I applied my heart to what I observed
and learned a lesson from what I saw:
A little sleep, a little slumber,
a little folding of the hands to rest—
and poverty will come on you like a thief
and scarcity like an armed man.

While the topic that he's teaching on is wealth and wisdom, I took away a "lesson" that pertained more to the overall way I live my life in addition to the financial aspect. We've all been given a "vineyard." That is, we've all been given our own lives. Our assigned duties. Our given jobs. Our families. Our talents. Our allotted time on this earth. Each of us is in exactly the spot that God knew that we would be in at this very moment. Something he said that really stuck with me is that this day and time is the only day and time that we are given to meet God where we are and take the next right step in our walk with Him. We don't have next year, or "when the kids are older" or even tomorrow as a guarantee.

The proverb talks about passing the vineyard of a sluggard (someone who has wasted time away-someone who is lazy and inattentive) and seeing the thorns and weeds that had grown up and the wall that had crumbled in ruins. I thought of my family. This is my vineyard. I've been given a husband and a home full of children to nurture and grow. They are my vineyard and if I choose to be inattentive (busied by unimportant things), I run the risk of the walls crumbling and thorns and weeds suffocating the harvest right out of my family.

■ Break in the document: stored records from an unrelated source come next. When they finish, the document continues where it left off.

(** * Fokker-Planck pusher of pusherFP.ipynb

    A shallow embedding of the notebook's sampling, interpolation and
    integration cells (cells 2, 3 and 4 of [src/pusherFP.ipynb]).

    Numbers.  The notebook computes in binary64.  The embedding idealises
    every float as a real number of [R]: rounding, overflow and nan are
    outside the model.  An operation that has no real result (the square
    root of a negative number, the maximum of an empty array, an
    interpolation query outside the grid) is an exceptional outcome
    [Raise e].

    State.  The cells mutate the kernel's global variables [gmdist],
    [gmdist_dump1..3] and the hidden state of [np.random]; they are
    threaded through a small state-and-exception monad [nb]. *)

From Stdlib Require Import Reals Lra Lia ZArith.
From stdpp Require Import list.

Open Scope R_scope.

(** ** Outcomes *)

Inductive exn : Type :=
| ValueError_below        (* interp1d: x_new below the interpolation range *)
| ValueError_above        (* interp1d: x_new above the interpolation range *)
| ValueError_math_domain  (* square root of a negative number *)
| ValueError_zero_size    (* np.max of a zero-size array *)
| ValueError_negative_dimensions
| ZeroDivisionError
| IndexError.

Inductive result (A : Type) : Type :=
| Ok (a : A)
| Raise (e : exn).
Arguments Ok {A} a.
Arguments Raise {A} e.

(** ** The helpers the notebook imports *)

Module pushers.

(** Modelled from the spec: [sqrt] reaches the notebook through
    [from pushers import *] and the module pushers is not among the
    sources.  The spec uses it as the real square root of a
    non-negative number (sqrt(dt), sqrt(R)), and that is all it says of
    it.  On a negative argument, which has no real square root, the
    model ends in [Raise ValueError_math_domain]: a convention for "no
    real value" (Python's [math.sqrt] raises, [numpy.sqrt] yields nan),
    not a reading of code.  What the step does with a negative diffusion
    rate is therefore stated for any function in the place of [sqrt]
    ([particle_with]), not for this one. *)
Definition sqrt (x : R) : result R :=
  if Rlt_dec x 0 then Raise ValueError_math_domain else Ok (R_sqrt.sqrt x).

End pushers.

Module np.

(** [np.max a]: raises on a zero-size array. *)
Definition max (a : list R) : result R :=
  match a with
  | [] => Raise ValueError_zero_size
  | a0 :: a' => Ok (fold_left Rmax a' a0)
  end.
Lemma normalise_inRange (v size : R) :
  0 < size -> 0 <= v <= size -> inRange (v / size * 2 - 1).
Proof.
  intros Hs [H0 H1]. unfold inRange.
  assert (Hq : 0 <= v / size <= 1).
  { split.
    - apply Rmult_le_pos; [exact H0 | left; now apply Rinv_0_lt_compat].
    - apply Rmult_le_reg_r with size; [exact Hs|].
      unfold Rdiv. rewrite Rmult_assoc, Rinv_l by lra. lra. }
  lra.
Qed.

(** When the coordinates lie within the viewport the target is in
    [[-1,1]] on both axes. *)
Lemma onPointer_inside_viewport (e : PointerEvt) (s : Scene) :
  0 < W s -> 0 < H s ->
  0 <= pointerX e (W s / 2) <= W s ->
  0 <= pointerY e (H s / 2) <= H s ->
  targetInRange (parallax (onPointer e s)).
Proof.
  intros HW HH Hx Hy. unfold targetInRange.
  destruct (onPointer_target e s) as [-> ->].
  split; now apply normalise_inRange.
Qed.

(** Without client coordinates and without a touch point the
    coordinates default to the viewport centre and the target is zero. *)
Lemma onPointer_no_coordinates (e : PointerEvt) (s : Scene) :
  0 < W s -> 0 < H s ->
  clientX e = None -> clientY e = None -> touches e = [] ->
  targetX (parallax (onPointer e s)) = 0
  /\ targetY (parallax (onPointer e s)) = 0.
Proof.
  intros HW HH Hx Hy Ht.
  destruct (onPointer_target e s) as [-> ->].
  unfold pointerX, pointerY. rewrite Hx, Hy, Ht.
  split; field; lra.
Qed.

(** ** The band-field generator *)

Lemma bandLoop_terminates (w h : R) (k : Milky) (count : nat) :
  forall (n : nat) (arr : list Star) (tries i : nat),
    (count * 30 - tries <= n)%nat ->
    (tries <= count * 30)%nat ->
    (length arr <= count)%nat ->
    (length arr <= tries)%nat ->
    exists (arr' : list Star) (tries' j : nat),
      (forall fuel, (n < fuel)%nat ->
         bandLoop fuel w h k count arr tries i = (Some (arr', tries'), j))
      /\ (tries' <= count * 30)%nat
      /\ (length arr' <= count)%nat
      /\ (length arr' <= tries')%nat
      /\ ((length arr' < count)%nat -> tries' = (count * 30)%nat).
Proof.
  induction n as [|n IH]; intros arr tries i Hrem Htries Hlen Hatt.
  - exists arr, tries, i. repeat split; try assumption; [|lia].
    intros [|f] Hf; [lia|]. cbn [bandLoop].
    replace (tries <? count * 30)%nat with false
      by (symmetry; apply Nat.ltb_ge; lia).
    now rewrite andb_false_r.
  - destruct ((length arr <? count) && (tries <? count * 30))%nat eqn:Hcond.
    + apply andb_true_iff in Hcond as [Hl Ht].
      apply Nat.ltb_lt in Hl, Ht.
      destruct (bandAttempt w h k i) as [[st|] i1] eqn:Hatt1.
      * destruct (IH (arr ++ [st]) (S tries) i1) as (arr' & tries' & j & Hrun & Hrest);
          try (rewrite ?length_app; cbn [length]; lia).
        exists arr', tries', j. split; [|exact Hrest].
        intros [|f] Hf; [lia|]. cbn [bandLoop].
        replace ((length arr <? count) && (tries <? count * 30))%nat with true
          by (symmetry; apply andb_true_iff; split; now apply Nat.ltb_lt).
        unfold bind. rewrite Hatt1. apply Hrun. lia.
      * destruct (IH arr (S tries) i1) as (arr' & tries' & j & Hrun & Hrest);
          try lia.
        exists arr', tries', j. split; [|exact Hrest].
        intros [|f] Hf; [lia|]. cbn [bandLoop].
        replace ((length arr <? count) && (tries <? count * 30))%nat with true
          by (symmetry; apply andb_true_iff; split; now apply Nat.ltb_lt).
        unfold bind. rewrite Hatt1. apply Hrun. lia.
    + exists arr, tries, i. repeat split; try assumption.
      * intros [|f] Hf; [lia|]. cbn [bandLoop]. now rewrite Hcond.
      * intro Hshort. apply andb_false_iff in Hcond as [Hc | Hc];
          apply Nat.ltb_ge in Hc; lia.
Qed.

(** C2.  For every count, [makeBandStars] returns: the loop needs no
    more than [30 * count + 1] units of fuel whatever the draws are.  It
    makes at most [30 * count] attempts, returns at most [count] stars
    and no more stars than attempts, and when it returns fewer than
    [count] stars it has made exactly [30 * count] attempts. *)
Theorem makeBandStars_within_budget :
  forall (w h : R) (k : Milky) (count i : nat),
    exists (arr : list Star) (tries j : nat),
      (forall fuel, (count * 30 < fuel)%nat ->
         makeBandStars_fuel fuel w h k count i = (Some (arr, tries), j))
      /\ makeBandStars w h k count i = (arr, j)
      /\ (tries <= 30 * count)%nat
      /\ (length arr <= count)%nat
      /\ (length arr <= tries)%nat
      /\ ((length arr < count)%nat -> tries = (30 * count)%nat).
Proof.
  intros w h k count i.
  destruct (bandLoop_terminates w h k count (count * 30) [] O i)
    as (arr & tries & j & Hrun & Ht & Hl & Ha & Hshort);
    try (cbn [length]; lia).
  exists arr, tries, j.
  split; [exact Hrun|].
  split.
  { unfold makeBandStars, bind, makeBandStars_fuel.
    now rewrite (Hrun (S (count * 30))) by lia. }
  repeat split; try assumption; lia.
Qed.

(** ** The general-field generator *)

Lemma Math_pow_strict_mono (a b e : R) :
  0 <= a < b -> 0 < e -> Math_pow a e < Math_pow b e.
Proof.
  intros [Ha Hab] He. unfold Math_pow.
  destruct (Rlt_dec 0 b) as [_|Hb]; [|lra].
  destruct (Rlt_dec 0 a) as [Hpos|_].
  - apply Rlt_Rpower_l; [exact He | lra].
  - unfold Rpower. apply exp_pos.
Qed.

(** Between the square and the identity on [(0,1)]. *)
Lemma Math_pow_fraction (x : R) :
  0 < x < 1 -> x * x <= Math_pow x 1.2 <= x.
Proof.
  intros [H0 H1]. unfold Math_pow.
  destruct (Rlt_dec 0 x) as [_|Hn]; [|lra].
  assert (Hln : ln x < 0) by (rewrite <- ln_1; now apply ln_increasing).
  assert (E1 : Rpower x 1 = x) by now apply Rpower_1.
  assert (E2 : Rpower x 2 = x * x).
  { replace 2 with (1 + 1) by lra. now rewrite Rpower_plus, E1. }
  assert (Hb : Rpower x 2 <= Rpower x 1.2 <= Rpower x 1)
    by (unfold Rpower; split; left; apply exp_increasing; nra).
  now rewrite E1, E2 in Hb.
Qed.

Lemma starRadius_decreasing (jitter d1 d2 : R) :
  0 < jitter -> d1 < d2 <= 1 ->
  starRadius d2 jitter < starRadius d1 jitter.
Proof.
  intros Hj [Hd H1]. unfold starRadius.
  assert (Hp : Math_pow (1 - d2) 1.2 < Math_pow (1 - d1) 1.2)
    by (apply Math_pow_strict_mono; lra).
  nra.
Qed.

Lemma makeStar_shape (w h lo hi : R) (i : nat) :
  let st := fst (makeStar w h lo hi i) in
  depth st = fst (rand lo hi i)
  /\ s_r st = starRadius (depth st) (fst (rand 0.6 1.8 (S i))).
Proof. split; reflexivity. Qed.

Lemma makeStars_from_In (w h lo hi : R) (n : nat) :
  forall (arr : list Star) (i : nat) (st : Star),
    In st (fst (makeStars_from w h n lo hi arr i)) ->
    In st arr \/ exists j, st = fst (makeStar w h lo hi j).
Proof.
  induction n as [|n IH]; intros arr i st Hin.
  - now left.
  - cbn [makeStars_from] in Hin. unfold bind in Hin.
    destruct (makeStar w h lo hi i) as [st0 i1] eqn:E.
    apply IH in Hin as [Hin | Hnew]; [|now right].
    apply in_app_or in Hin as [Hin | [<- | []]]; [now left|].
    right. exists i. now rewrite E.
Qed.

Lemma makeStars_from_length (w h lo hi : R) (n : nat) :
  forall (arr : list Star) (i : nat),
    length (fst (makeStars_from w h n lo hi arr i)) = (length arr + n)%nat.
Proof.
  induction n as [|n IH]; intros arr i.
  - cbn. lia.
  - cbn [makeStars_from]. unfold bind.
    destruct (makeStar w h lo hi i) as [st0 i1].
    rewrite IH, length_app. cbn [length]. lia.
Qed.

So how do the thorns and weeds get in? Well, as the proverb warns, little by little. Little by little we fill our days full of tasks and responsibilities that often blur the big picture. When I had my first baby, I remember holding him for hours (literally). Just holding him, soaking up all of his cuteness and just being filled with joy in his presence. As we added kids to our family, while all equally loved, the load that came with each new one (5 kids in 6 years and one on the way:) slowly began to outweigh the joy that I felt with that first new bundle and "little by little" I stopped enjoying my role as the vineyard nurturer as much and just started "getting by." While I continued to love my children, the joy of mothering had faded into a list of duties and essentially, I was functioning like the sluggard who has no sense. Really, how much sense does it make to to "get it all done" and not enjoy the ones that you're doing "it all" for?

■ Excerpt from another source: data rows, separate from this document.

Definition set_occupied (v : Bitboard) (b : BaseBoard) : BaseBoard :=
  mkBaseBoard (occupied_co_WHITE b) (occupied_co_BLACK b) (pawns b) (knights b) (bishops b)
              (rooks b) (queens b) (kings b) (promoted b) v.

Definition _reset_board : BaseBoard :=
  mkBaseBoard
    (Z.lor BB_RANK_1 BB_RANK_2)
    (Z.lor BB_RANK_7 BB_RANK_8)
    (Z.lor BB_RANK_2 BB_RANK_7)
    (Z.lor (Z.lor (Z.lor BB_B1 BB_G1) BB_B8) BB_G8)
    (Z.lor (Z.lor (Z.lor BB_C1 BB_F1) BB_C8) BB_F8)
    BB_CORNERS
    (Z.lor BB_D1 BB_D8)
    (Z.lor BB_E1 BB_E8)
    BB_EMPTY
    (Z.lor (Z.lor (Z.lor BB_RANK_1 BB_RANK_2) BB_RANK_7) BB_RANK_8).

Definition _clear_board : BaseBoard :=
  mkBaseBoard BB_EMPTY BB_EMPTY BB_EMPTY BB_EMPTY BB_EMPTY BB_EMPTY BB_EMPTY
              BB_EMPTY BB_EMPTY BB_EMPTY.

Definition piece_type_at (b : BaseBoard) (square : Square) : option PieceType :=
  let mask := BB_SQUARES square in
  if negb (nonzero (Z.land (occupied b) mask)) then None
  else if nonzero (Z.land (pawns b) mask) then Some PAWN
  else if nonzero (Z.land (knights b) mask) then Some KNIGHT
  else if nonzero (Z.land (bishops b) mask) then Some BISHOP
  else if nonzero (Z.land (rooks b) mask) then Some ROOK
  else if nonzero (Z.land (queens b) mask) then Some QUEEN
  else Some KING.

Definition piece_at (b : BaseBoard) (square : Square) : option Piece :=
  match piece_type_at b square with
  | Some piece_type =>
      let mask := BB_SQUARES square in
      let color := Color_of_int (Z.land (occupied_co b WHITE) mask) in
      Some (mkPiece piece_type color)
  | None => None
  end.

Definition color_at (b : BaseBoard) (square : Square) : option Color :=
  let mask := BB_SQUARES square in
  if nonzero (Z.land (occupied_co b WHITE) mask) then Some WHITE
  else if nonzero (Z.land (occupied_co b BLACK) mask) then Some BLACK
  else None.

Definition king (b : BaseBoard) (color : Color) : option Square :=
  let king_mask := Z.land (Z.land (occupied_co b color) (kings b)) (bb_not (promoted b)) in
  if nonzero king_mask then Some (msb king_mask) else None.

(** [optional == value]. *)
Definition is_type (o : option PieceType) (v : PieceType) : bool :=
  match o with
  | Some x => x =? v
  | None => false
  end.

Definition _remove_piece_at (b : BaseBoard) (square : Square)
    : option PieceType * BaseBoard :=
  let piece_type := piece_type_at b square in
  let mask := BB_SQUARES square in
  let typed :=
    if is_type piece_type PAWN then Some (set_pawns (Z.lxor (pawns b) mask) b)
    else if is_type piece_type KNIGHT then Some (set_knights (Z.lxor (knights b) mask) b)
    else if is_type piece_type BISHOP then Some (set_bishops (Z.lxor (bishops b) mask) b)
    else if is_type piece_type ROOK then Some (set_rooks (Z.lxor (rooks b) mask) b)
    else if is_type piece_type QUEEN then Some (set_queens (Z.lxor (queens b) mask) b)
    else if is_type piece_type KING then Some (set_kings (Z.lxor (kings b) mask) b)
    else None in
  match typed with
  | None => (None, b)
  | Some b =>
      let b := set_occupied (Z.lxor (occupied b) mask) b in
      let b := set_occupied_co WHITE (Z.land (occupied_co b WHITE) (bb_not mask)) b in
      let b := set_occupied_co BLACK (Z.land (occupied_co b BLACK) (bb_not mask)) b in
      let b := set_promoted (Z.land (promoted b) (bb_not mask)) b in
      (piece_type, b)
  end.

Definition remove_piece_at (b : BaseBoard) (square : Square)
    : option Piece * BaseBoard :=
  let color := Color_of_int (Z.land (occupied_co b WHITE) (BB_SQUARES square)) in
  let '(piece_type, b) := _remove_piece_at b square in
  match piece_type with
  | Some pt => (Some (mkPiece pt color), b)
  | None => (None, b)
  end.

Definition _set_piece_at (b : BaseBoard) (square : Square) (piece_type : PieceType)
    (color : Color) (was_promoted : bool) : BaseBoard :=
  let b := snd (_remove_piece_at b square) in
  let mask := BB_SQUARES square in
  let typed :=
    if piece_type =? PAWN then Some (set_pawns (Z.lor (pawns b) mask) b)
    else if piece_type =? KNIGHT then Some (set_knights (Z.lor (knights b) mask) b)
    else if piece_type =? BISHOP then Some (set_bishops (Z.lor (bishops b) mask) b)
    else if piece_type =? ROOK then Some (set_rooks (Z.lor (rooks b) mask) b)
    else if piece_type =? QUEEN then Some (set_queens (Z.lor (queens b) mask) b)
    else if piece_type =? KING then Some (set_kings (Z.lor (kings b) mask) b)
    else None in
  match typed with
  | None => b
  | Some b =>
      let b := set_occupied (Z.lxor (occupied b) mask) b in
      let b := set_occupied_co color (Z.lxor (occupied_co b color) mask) b in
      if was_promoted then set_promoted (Z.lxor (promoted b) mask) b else b
  end.

Definition set_piece_at (b : BaseBoard) (square : Square) (piece : option Piece)
    (was_promoted : bool) : BaseBoard :=
  match piece with
  | None => snd (_remove_piece_at b square)
  | Some p => _set_piece_at b square (piece_type p) (color p) was_promoted
  end.

(** *** Chess960 positions *)

(** [std::find(used.begin(), used.end(), i) == used.end()]. *)
Definition not_used (used : list Z) (i : Z) : bool :=
  negb (existsb (Z.eqb i) used).

(** The search [for (n1 = 0; n1 < 4; ++n1) { n2 = n + (3 - n1) * (4 - n1); ... break; }];
    the text [// 2 - 5] that follows the assignment in the source is a
    comment.  Gives the values of [n1] and [n2] after the loop. *)
Fixpoint chess960_n1_n2 (fuel : nat) (n n1 n2 : Z) : Z * Z :=
  match fuel with
  | O => (n1, n2)
  | S fuel' =>
      if n1 <? 4 then
        let n2 := n + (3 - n1) * (4 - n1) in
        if (n1 <? n2) && (1 <=? n2) && (n2 <=? 4) then (n1, n2)
        else chess960_n1_n2 fuel' n (n1 + 1) n2
      else (n1, n2)
  end.

(** The knights loop over the files [0 .. 7]: state [(knights, used, n1, n2)]. *)
Definition chess960_knights_step (st : Bitboard * list Z * Z * Z) (i : Z)
    : Bitboard * list Z * Z * Z :=
  let '(knights, used, n1, n2) := st in
  if not_used used i then
    let '(knights, used) :=
      if (n1 =? 0) || (n2 =? 0)
      then (Z.lor knights (Z.land (BB_FILES i) BB_BACKRANKS), used ++ [i])
      else (knights, used) in
    (knights, used, n1 - 1, n2 - 1)
  else (knights, used, n1, n2).

(** [for (i = from; i < 8; ++i) if (i not in used) { ...; break; }]: the
    first free file at or after [from], if there is one. *)
Definition first_free_file (used : list Z) (from : Z) : option Z :=
  find (not_used used) (map (fun k => from + Z.of_nat k) (seq 0 (Z.to_nat (8 - from)))).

This past year has definitely been a learning process on many levels, but one of the most important things that I've realized is that if I do not depend solely on God for my strength and my guidance in nurturing the family that He has given me, then the job I have as a wife and mom of 5 (almost 6) kids is really an impossible one. Especially if I'm trying to do it well (which is the goal right?).


And what do you benefit if you gain the whole world but lose your own soul? Is anything worth more than your soul? Matthew 16:26

If I am to keep my vineyard free of thorns and weeds, then I must first be free of them myself and I must be seeking God with my whole heart or the walls will eventually crumble. So now, when I feel the familiar feeling of being overwhelmed setting in, I know that I am guilty of relying on myself more than God. So often, I hear comments like, "I don't know how you do it" and I think, "I don't do it-I can't do it." If things are running smoothly in our home, then it is purely by the grace of God and His strength within me. If it's not going well-well then you know I need to spend some more time with God.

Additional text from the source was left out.